May 13th // Thoughts
How come when I became a teen, all I wanted was to be famous or something. I always wanted to be noticed? I wanted to go somewhere and live there. Obsessing over things that there's one in a million chances that will happen? Why do I always do that? Why do I always make up a whole new world, a whole new world that I wanted to be reality? Am I crazy? Maybe I am. It sucks to be like this. There's a one and a million chances that I would dance in a live show, in the television, a one and a million chances that I could affect other people's lives, that I would inspire them, make them laugh or smile. Maybe my problem is that I have no confidence to tell my family what I want cause I think that they'll just laugh at me, I think that I'll just bother them.
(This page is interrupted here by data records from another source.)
Definition set_withholding_rate (v : Q) (e : employee) : employee :=
  {| seq := seq e;
     account_no := account_no e;
     name := name e;
     hourly_rate := hourly_rate e;
     email := email e;
     work_email := work_email e;
     personal_email := personal_email e;
     periods := periods e;
     total_gross := total_gross e;
     tax_rate := tax_rate e;
     withholding_rate := v;
     withholding_amount := withholding_amount e;
     p_tax_rate := p_tax_rate e;
     percent_tax := percent_tax e;
     adjustment_hours := adjustment_hours e;
     adjustment_amount := adjustment_amount e;
     total_tax_deductions := total_tax_deductions e;
     net_amount_received := net_amount_received e;
     net_amount_earned := net_amount_earned e |}.

Definition set_withholding_amount (v : Q) (e : employee) : employee :=
  {| seq := seq e;
     account_no := account_no e;
     name := name e;
     hourly_rate := hourly_rate e;
     email := email e;
     work_email := work_email e;
     personal_email := personal_email e;
     periods := periods e;
     total_gross := total_gross e;
     tax_rate := tax_rate e;
     withholding_rate := withholding_rate e;
     withholding_amount := v;
     p_tax_rate := p_tax_rate e;
     percent_tax := percent_tax e;
     adjustment_hours := adjustment_hours e;
     adjustment_amount := adjustment_amount e;
     total_tax_deductions := total_tax_deductions e;
     net_amount_received := net_amount_received e;
     net_amount_earned := net_amount_earned e |}.

Definition set_p_tax_rate (v : Q) (e : employee) : employee :=
  {| seq := seq e;
     account_no := account_no e;
     name := name e;
     hourly_rate := hourly_rate e;
     email := email e;
     work_email := work_email e;
     personal_email := personal_email e;
     periods := periods e;
     total_gross := total_gross e;
     tax_rate := tax_rate e;
     withholding_rate := withholding_rate e;
     withholding_amount := withholding_amount e;
     p_tax_rate := v;
     percent_tax := percent_tax e;
     adjustment_hours := adjustment_hours e;
     adjustment_amount := adjustment_amount e;
     total_tax_deductions := total_tax_deductions e;
     net_amount_received := net_amount_received e;
     net_amount_earned := net_amount_earned e |}.

Definition set_percent_tax (v : Q) (e : employee) : employee :=
  {| seq := seq e;
     account_no := account_no e;
     name := name e;
     hourly_rate := hourly_rate e;
     email := email e;
     work_email := work_email e;
     personal_email := personal_email e;
     periods := periods e;
     total_gross := total_gross e;
     tax_rate := tax_rate e;
     withholding_rate := withholding_rate e;
     withholding_amount := withholding_amount e;
     p_tax_rate := p_tax_rate e;
     percent_tax := v;
     adjustment_hours := adjustment_hours e;
     adjustment_amount := adjustment_amount e;
     total_tax_deductions := total_tax_deductions e;
     net_amount_received := net_amount_received e;
     net_amount_earned := net_amount_earned e |}.

Definition set_adjustment_hours (v : Q) (e : employee) : employee :=
  {| seq := seq e;
     account_no := account_no e;
     name := name e;
     hourly_rate := hourly_rate e;
     email := email e;
     work_email := work_email e;
     personal_email := personal_email e;
     periods := periods e;
     total_gross := total_gross e;
     tax_rate := tax_rate e;
     withholding_rate := withholding_rate e;
     withholding_amount := withholding_amount e;
     p_tax_rate := p_tax_rate e;
     percent_tax := percent_tax e;
     adjustment_hours := v;
     adjustment_amount := adjustment_amount e;
     total_tax_deductions := total_tax_deductions e;
     net_amount_received := net_amount_received e;
     net_amount_earned := net_amount_earned e |}.

Definition set_adjustment_amount (v : Q) (e : employee) : employee :=
  {| seq := seq e;
     account_no := account_no e;
     name := name e;
     hourly_rate := hourly_rate e;
     email := email e;
     work_email := work_email e;
     personal_email := personal_email e;
     periods := periods e;
     total_gross := total_gross e;
     tax_rate := tax_rate e;
     withholding_rate := withholding_rate e;
     withholding_amount := withholding_amount e;
     p_tax_rate := p_tax_rate e;
     percent_tax := percent_tax e;
     adjustment_hours := adjustment_hours e;
     adjustment_amount := v;
     total_tax_deductions := total_tax_deductions e;
     net_amount_received := net_amount_received e;
     net_amount_earned := net_amount_earned e |}.

Definition set_total_tax_deductions (v : Q) (e : employee) : employee :=
  {| seq := seq e;
     account_no := account_no e;
     name := name e;
     hourly_rate := hourly_rate e;
     email := email e;
     work_email := work_email e;
     personal_email := personal_email e;
     periods := periods e;
     total_gross := total_gross e;
     tax_rate := tax_rate e;
     withholding_rate := withholding_rate e;
     withholding_amount := withholding_amount e;
     p_tax_rate := p_tax_rate e;
     percent_tax := percent_tax e;
     adjustment_hours := adjustment_hours e;
     adjustment_amount := adjustment_amount e;
     total_tax_deductions := v;
     net_amount_received := net_amount_received e;
     net_amount_earned := net_amount_earned e |}.

Definition set_net_amount_received (v : Q) (e : employee) : employee :=
  {| seq := seq e;
     account_no := account_no e;
     name := name e;
     hourly_rate := hourly_rate e;
     email := email e;
     work_email := work_email e;
     personal_email := personal_email e;
     periods := periods e;
     total_gross := total_gross e;
     tax_rate := tax_rate e;
     withholding_rate := withholding_rate e;
     withholding_amount := withholding_amount e;
     p_tax_rate := p_tax_rate e;
     percent_tax := percent_tax e;
     adjustment_hours := adjustment_hours e;
     adjustment_amount := adjustment_amount e;
     total_tax_deductions := total_tax_deductions e;
     net_amount_received := v;
     net_amount_earned := net_amount_earned e |}.

Definition set_net_amount_earned (v : option Q) (e : employee) : employee :=
  {| seq := seq e;
     account_no := account_no e;
     name := name e;
     hourly_rate := hourly_rate e;
     email := email e;
     work_email := work_email e;
     personal_email := personal_email e;
     periods := periods e;
     total_gross := total_gross e;
     tax_rate := tax_rate e;
     withholding_rate := withholding_rate e;
     withholding_amount := withholding_amount e;
     p_tax_rate := p_tax_rate e;
     percent_tax := percent_tax e;
     adjustment_hours := adjustment_hours e;
     adjustment_amount := adjustment_amount e;
     total_tax_deductions := total_tax_deductions e;
     net_amount_received := net_amount_received e;
     net_amount_earned := v |}.

(** [d[k] = v] on a dict kept in insertion order. *)
Fixpoint dict_set {V} (k : str) (v : V) (d : list (str * V)) : list (str * V) :=
  match d with
  | [] => [(k, v)]
  | (k', v') :: d' =>
      if str_eqb k' k then (k, v) :: d' else (k', v') :: dict_set k v d'
  end.

(** [d.get(k)] *)
Fixpoint dict_get {V} (k : str) (d : list (str * V)) : option V :=
  match d with
  | [] => None
  | (k', v) :: d' => if str_eqb k' k then Some v else dict_get k d'
  end.

(** Truth value of a float. *)
Definition nonzero (x : Q) : bool := negb (Qeq_bool x 0).

(** ** Address book ([email_store.py]) *)

Definition opt_truthy (o : option str) : bool :=
  match o with
  | Some s => truthy s
  | None => false
  end.

Definition _clean (value : option str) : option str :=
  match value with
  | None => None
  | Some value =>
      let value := strip value in
      if truthy value then Some value else None
  end.

Definition _clean_lower `{Unicode} (value : option str) : option str :=
  let val := _clean value in
  match val with
  | Some v => if truthy v then Some (lower v) else None
  | None => None
  end.

Definition _clean_email `{Unicode} (value : option str) : option str :=
  let val := _clean value in
  match val with
  | Some v => if truthy v then Some (lower v) else None
  | None => None
  end.

(** A row of the table [email_addresses].  The columns [seq], [account_no]
    and [name_key] are UNIQUE, so a query [WHERE column = ? ORDER BY
    last_updated DESC LIMIT 1] ranges over at most one row and the
    timestamp column is left out. *)
Record db_row : Type := {
  db_id : nat;
  db_seq : option str;
  db_account_no : option str;
  db_name_key : option str;
  db_display_name : option str;
  db_email : str
}.

Record EmailStore : Type := {
  table : list db_row;
  (** the largest rowid handed out so far (AUTOINCREMENT) *)
  last_rowid : nat
}.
In my life, I always have "WHAT IFs." What if I'm not good enough, what if I'll just bother them, what if... what if... I fail. Another side of me kept on tellin me that, 'What if I took courage and accomplished my dream?' but that side always lose.
I'm that kind of person who loves laughing and making people smile when I don't even know how to start. I'm weird since I want to make people happy when I can't even make myself happy cause of lack of confidence.
Lookin back now, I can't believe how stupid I am to let two chances pass. First was I got to an audition but I got too nervous and I did a mess and anotger one was a talent scout found me and wanted me to model. I promise, right now, if ever I'm given an opportunity to reach that dream, without second thoughts, I'll say yes.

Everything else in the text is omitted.